» **What is being asked**
Return every line from the one with "Definition b64_eq : byte := x3d." through the one with "s ← b64_encode_loop src 0 dst_len;", inclusive, exactly as it appears below.

» **Records provided**
(* ===== verification/Ceremony.v ===== *)
(** * Ceremony: the pairing exchange (c/src/pairing.c, cwire/pairing.go)

    The initiator, who has the acceptor's ephemeral key from the rendezvous token,
    sends a commitment to its own; the acceptor answers with its key; the
    initiator reveals, both show a code derived from the two keys, and after both
    users confirmed it each end has a pairing record.  Here are the messages
    (hand-written JSON and base64 in C), the two C drivers over the machines of
    the ceremony's protocol, and the Go wrappers [RunAcceptor] and
    [RunInitiator]. *)

From Stdlib Require Import ZArith Lia Strings.Byte Strings.String.
From stdpp Require Import base gmap strings list fin_maps.
From S2P Require Import Prelude Binary Text Wire Channel Cwire Machine GoGen CGen PairingGen Generated CMachines Dial Driver Activation.

Open Scope Z_scope.
Open Scope driver_scope.

(** ** Base64 *)

Definition b64_table : bytes := str_bytes "ABCDEFGHIJKLMNOPQRSTUVWXYZabcdefghijklmnopqrstuvwxyz0123456789+/".
Definition b64_at (v : Z) : byte := default x00 (b64_table !! Z.to_nat v).
Definition b64_eq : byte := x3d.

(** The four characters of three bytes. *)
Definition b64_group (b0 b1 b2 : Z) : bytes :=
  [b64_at (Z.land (Z.shiftr b0 2) 0x3F);
   b64_at (Z.lor (Z.shiftl (Z.land b0 0x3) 4) (Z.land (Z.shiftr b1 4) 0xF));
   b64_at (Z.lor (Z.shiftl (Z.land b1 0xF) 2) (Z.land (Z.shiftr b2 6) 0x3));
   b64_at (Z.land b2 0x3F)].

(** [out] characters are written; missing bytes count as 0. *)
Fixpoint b64_encode_loop (src : bytes) (out dst_len : Z) : option bytes :=
  match src with
  | [] => Some []
  | b0 :: src' =>
      if dst_len <=? out + 4 then None else
      match src' with
      | b1 :: b2 :: rest => app (b64_group (b2z b0) (b2z b1) (b2z b2)) <$> b64_encode_loop rest (out + 4) dst_len
      | [b1] => Some (b64_group (b2z b0) (b2z b1) 0)
      | [] => Some (b64_group (b2z b0) 0 0)
      end
  end.

(** The last characters overwritten by padding. *)
Definition b64_pad (n : nat) (s : bytes) : bytes := take (length s - n) s ++ replicate n b64_eq.

Definition b64_encode (src : bytes) (dst_len : Z) : option bytes :=
  s ← b64_encode_loop src 0 dst_len;
  let rem := len src mod 3 in
  Some (if rem =? 1 then b64_pad 2 s else if rem =? 2 then b64_pad 1 s else s).

Definition b64_decode_char (c : byte) : Z :=
  let v := b2z c in
  if (65 <=? v) && (v <=? 90) then v - 65
  else if (97 <=? v) && (v <=? 122) then v - 97 + 26
  else if (48 <=? v) && (v <=? 57) then v - 48 + 52
  else if v =? 43 then 62
  else if v =? 47 then 63
  else -1.

(** Up to three bytes of four values; a value that is missing or not a base64
    character is -1. *)
Definition b64_ungroup (v0 v1 v2 v3 out dst_cap : Z) : option bytes :=
  if (v0 <? 0) || (v1 <? 0) then None else
  let bs := [z2b (Z.lor (Z.shiftl v0 2) (Z.shiftr v1 4))]
            ++ (if 0 <=? v2 then [z2b (Z.lor (Z.shiftl v1 4) (Z.shiftr v2 2))] else [])
            ++ (if 0 <=? v3 then [z2b (Z.lor (Z.shiftl v2 6) v3)] else []) in
  if dst_cap <? out + len bs then None else Some bs.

» **Task output**
Definition b64_eq : byte := x3d.

(** The four characters of three bytes. *)
Definition b64_group (b0 b1 b2 : Z) : bytes :=
  [b64_at (Z.land (Z.shiftr b0 2) 0x3F);
   b64_at (Z.lor (Z.shiftl (Z.land b0 0x3) 4) (Z.land (Z.shiftr b1 4) 0xF));
   b64_at (Z.lor (Z.shiftl (Z.land b1 0xF) 2) (Z.land (Z.shiftr b2 6) 0x3));
   b64_at (Z.land b2 0x3F)].

(** [out] characters are written; missing bytes count as 0. *)
Fixpoint b64_encode_loop (src : bytes) (out dst_len : Z) : option bytes :=
  match src with
  | [] => Some []
  | b0 :: src' =>
      if dst_len <=? out + 4 then None else
      match src' with
      | b1 :: b2 :: rest => app (b64_group (b2z b0) (b2z b1) (b2z b2)) <$> b64_encode_loop rest (out + 4) dst_len
      | [b1] => Some (b64_group (b2z b0) (b2z b1) 0)
      | [] => Some (b64_group (b2z b0) 0 0)
      end
  end.

(** The last characters overwritten by padding. *)
Definition b64_pad (n : nat) (s : bytes) : bytes := take (length s - n) s ++ replicate n b64_eq.

Definition b64_encode (src : bytes) (dst_len : Z) : option bytes :=
  s ← b64_encode_loop src 0 dst_len;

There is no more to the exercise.